A primeira parte do inciso I do artigo 18, o Estatuto Repressivo trata do dolo direito, traduzido no fim especial de agir objetivando um resultado (matar, ferir), como na hipótese em que o agente, na condução do veículo, o direciona contra seu desafeto e o atropela, causando-lhe lesão corporal (art. 129) ou matando-o (art. 121). A segunda parte do inciso em comento cuida do dolo eventual que tem por característica a circunstância de a vontade do agente não ser dirigida para o alcance do resultado (no que se diferencia do dolo direto) e, embora previsível, mesmo prevendo o risco, o agente não se detém, como que consentindo o resultado, como por exemplo, aceitando o risco de matar ou ferir, o motorista vai com seu automóvel na direção de um grupo de pessoas porque está atrasado para um compromisso; a prática de “roleta russa” apontando para alguém.
Embora a culpa consciente avizinha-se do dolo eventual, trata-se de institutos inconfundíveis, vez que, no dolo eventual, o agente, embora prevendo o resultado não o aceita como possível (lesionar pessoas ou matá-las, porque dirigia embriagado, por exemplo), enquanto que, no dolo eventual, o agente prevê o resultado, mas não se importa que ele venha a ocorrer. A lei penal equipara apenas a culpa inconsciente (aquela em que o agente não prevê o resultado que é previsível) e culpa consciente (e não o dolo eventual) com previsão do resultado, isto porque segundo a Exposição de Motivos do Código Penal, “tanto vale não ter consciência da anormalidade da própria conduta, quanto estar consciente dela, mas confiando, sinceramente, em que o resultado lesivo não sobrevirá”.
Logo, a constatação de o motorista envolvido em acidente de trânsito, com resultado morte (art. 121 do CP), ou lesão corporal (art. 129), haver ingerido bebida alcoólica ou substância outra capaz de modificar as funções mentais e de provocar alterações neurológicas, não é bastante para caracterizar o dolo eventual, o que se tem, na hipótese, é configuração clara da culpa consciente, porque nesta o resultado é previsível pelo agente (o motorista, no caso deste artigo), mas ele espera, sinceramente, não ocorrerá, por entender que sua habilidade evitará o resultado. Veja se não é bem este pensar do motorista que dirige depois de haver ingerido bebidas alcoólicas, ultrapassa farol vermelho, nestas condições tem-se por presente a culpa consciente, não o dolo eventual.

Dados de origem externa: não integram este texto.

Lemma intersect_nil_r a : intersect a [] = [].
Proof. by destruct a. Qed.

Lemma intersect_comm a b : intersect a b = intersect b a.
Proof.
  revert b. induction a as [|s a IHa]; intros b.
  - by rewrite intersect_nil_r.
  - induction b as [|t b IHb]; [done|].
    rewrite !intersect_cons, (seg_overlap_comm s t). f_equal.
    destruct (Z.ltb_spec (seg_hi s) (seg_hi t)),
             (Z.ltb_spec (seg_hi t) (seg_hi s)); try lia; auto.
Qed.

(** *** The modelled operations keep the invariant of segment lists *)

Lemma coalesced_cons s l :
  coalesced (s :: l) = true
  <-> seg_lo s < seg_hi s /\ above (seg_hi s) l /\ coalesced l = true.
Proof.
  simpl. rewrite !andb_true_iff, Z.ltb_lt.
  destruct l as [|t l]; simpl; rewrite ?Z.ltb_lt; tauto.
Qed.

(** In a coalesced list every segment starts after the end of the head. *)
Lemma coalesced_after s l q :
  coalesced (s :: l) = true -> q ∈ l -> seg_hi s < seg_lo q.
Proof.
  revert s. induction l as [|t l IH]; intros s Hs Hq.
  - by apply elem_of_nil in Hq.
  - apply coalesced_cons in Hs as (Hne & Habove & Hl). simpl in Habove.
    apply elem_of_cons in Hq as [->|Hq]; [done|].
    pose proof (IH t Hl Hq).
    apply coalesced_cons in Hl as (? & _ & _). lia.
Qed.

Lemma covers_elem l x :
  covers l x = true <-> exists q, q ∈ l /\ seg_lo q <= x < seg_hi q.
Proof.
  unfold covers. rewrite existsb_exists. split.
  - intros (q & Hq & Hx). exists q.
    by rewrite list_elem_of_In, <- seg_contains_spec.
  - intros (q & Hq & Hx). exists q.
    by rewrite <- list_elem_of_In, seg_contains_spec.
Qed.

Lemma coalesced_covers_after s l x :
  coalesced (s :: l) = true -> covers l x = true -> seg_hi s < x.
Proof.
  intros Hs (q & Hq & Hx)%covers_elem.
  pose proof (coalesced_after s l q Hs Hq). lia.
Qed.

Lemma covers_seg_overlap s t x :
  covers (seg_overlap s t) x = seg_contains s x && seg_contains t x.
Proof.
  unfold seg_overlap. apply eq_true_iff_eq.
  rewrite andb_true_iff, !seg_contains_spec.
  case_match eqn:Hlt; unfold covers; simpl.
  - rewrite orb_false_r, seg_contains_spec. simpl. lia.
  - apply Z.ltb_ge in Hlt. split; [done|lia].
Qed.

(** On coalesced lists the modelled intersection covers the times that
    both lists cover. *)
Lemma covers_intersect a b x :
  coalesced a = true -> coalesced b = true ->
  covers (intersect a b) x = covers a x && covers b x.
Proof.
  revert b. induction a as [|s a IHa]; intros b Ha Hb; [done|].
  induction b as [|t b IHb]; [by rewrite andb_false_r|].
  rewrite intersect_cons, covers_app, covers_seg_overlap.
  pose proof (coalesced_covers_after s a x Ha) as Fa.
  pose proof (coalesced_covers_after t b x Hb) as Fb.
  pose proof (proj1 (seg_contains_spec s x)) as Fs.
  pose proof (proj1 (seg_contains_spec t x)) as Ft.
  pose proof Ha as Ha'. apply coalesced_cons in Ha' as (_ & _ & Ha').
  pose proof Hb as Hb'. apply coalesced_cons in Hb' as (_ & _ & Hb').
  change (covers (s :: a) x) with (seg_contains s x || covers a x) in *.
  change (covers (t :: b) x) with (seg_contains t x || covers b x) in *.
  destruct (Z.ltb_spec (seg_hi s) (seg_hi t));
    [|destruct (Z.ltb_spec (seg_hi t) (seg_hi s))].
  - rewrite (IHa (t :: b) Ha' Hb).
    change (covers (t :: b) x) with (seg_contains t x || covers b x).
    destruct (seg_contains s x), (seg_contains t x), (covers a x),
      (covers b x); simpl; try done;
      specialize (Fs eq_refl); specialize (Fb eq_refl); lia.
  - rewrite (IHb Hb').
    destruct (seg_contains s x), (seg_contains t x), (covers a x),
      (covers b x); simpl; try done;
      specialize (Ft eq_refl); specialize (Fa eq_refl); lia.
  - rewrite (IHa b Ha' Hb').
    destruct (seg_contains s x) eqn:Es, (seg_contains t x) eqn:Et,
      (covers a x) eqn:Ea, (covers b x) eqn:Eb; simpl; try done;
      try (specialize (Fs eq_refl); specialize (Fb eq_refl); lia);
      specialize (Ft eq_refl); specialize (Fa eq_refl); lia.
Qed.

Lemma above_overlap_app m s t l :
  m < seg_lo s -> above m l -> above m (seg_overlap s t ++ l).
Proof.
  intros Hm Hl. unfold seg_overlap. case_match; [|done]. simpl. lia.
Qed.

Lemma intersect_above m a b :
  coalesced a = true -> above m a -> above m (intersect a b).
Proof.
  revert m b. induction a as [|s a IHa]; intros m b Ha Hm; [done|].
  induction b as [|t b IHb]; [done|].
  pose proof Ha as (Hne & Habove & Ha')%coalesced_cons.
  simpl in Hm. rewrite intersect_cons.
  assert (Hnext : above m a).
  { destruct a as [|s' a]; [done|]. simpl in *. lia. }
  apply above_overlap_app; [done|].
  repeat case_match; auto.
Qed.

(** The modelled intersection of coalesced lists is coalesced. *)
Lemma intersect_coalesced a b :
  coalesced a = true -> coalesced b = true ->
  coalesced (intersect a b) = true.
Proof.
  revert b. induction a as [|s a IHa]; intros b Ha Hb; [done|].
  induction b as [|t b IHb]; [done|].
  pose proof Ha as (Hs & Habove_a & Ha')%coalesced_cons.
  pose proof Hb as (Ht & Habove_b & Hb')%coalesced_cons.
  rewrite intersect_cons.
  assert (Hrest : forall rest,
             coalesced rest = true ->
             above (Z.min (seg_hi s) (seg_hi t)) rest ->
             coalesced (seg_overlap s t ++ rest) = true).
  { intros rest Hrest Habove. unfold seg_overlap.
    case_match eqn:Hlt; [|done].
    apply Z.ltb_lt in Hlt. simpl app. apply coalesced_cons. by simpl. }
  destruct (Z.ltb_spec (seg_hi s) (seg_hi t));
    [|destruct (Z.ltb_spec (seg_hi t) (seg_hi s))].
  - apply Hrest; [by apply IHa|].
    rewrite Z.min_l by lia. by apply intersect_above.
  - apply Hrest; [by apply IHb|].
    rewrite Z.min_r by lia. rewrite intersect_comm.
    by apply intersect_above.
  - apply Hrest; [by apply IHa|].
    rewrite Z.min_l by lia. by apply intersect_above.
Qed.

De todo o exposto é possível concluir, por indesmentível, que o fato só e só de conduzir veículo sob efeito de álcool ou qualquer outra substância intorpecedora, lícita ou ilícita, ou porque nestas condições o motorista agiu em desconformidade com as regras de trânsito, e estas condutas foram determinantes para o resultado (homicídio ou lesão corporal), não transforma crime culposo em doloso, sendo certa apenas as reprimendas administrativas e sanções de natureza penal previstas no Código de Trânsito Brasileiro (Lei 9.503/1997), em seu artigo 302 (detenção, de dois a quatro anos, caso resulte morte), e no artigo 303 (detenção, de seis meses a dois anos, para lesão corporal), sem prejuízo da reparação dos danos materiais, e eventualmente morais, se não for o caso de culpa concorrente. A compensação da culpa somente não é admitida na lei penal, mas a admite a lei civil codificada, anote-se.
[1] BARCELOS DE SOUZA, José. Bol. IBCCrim nº 73/11. In: DELMANTO. Celso... (et al). Código Penal comentado, 6ª ed., Rio de Janeiro: Renovar. 2002, p. 33.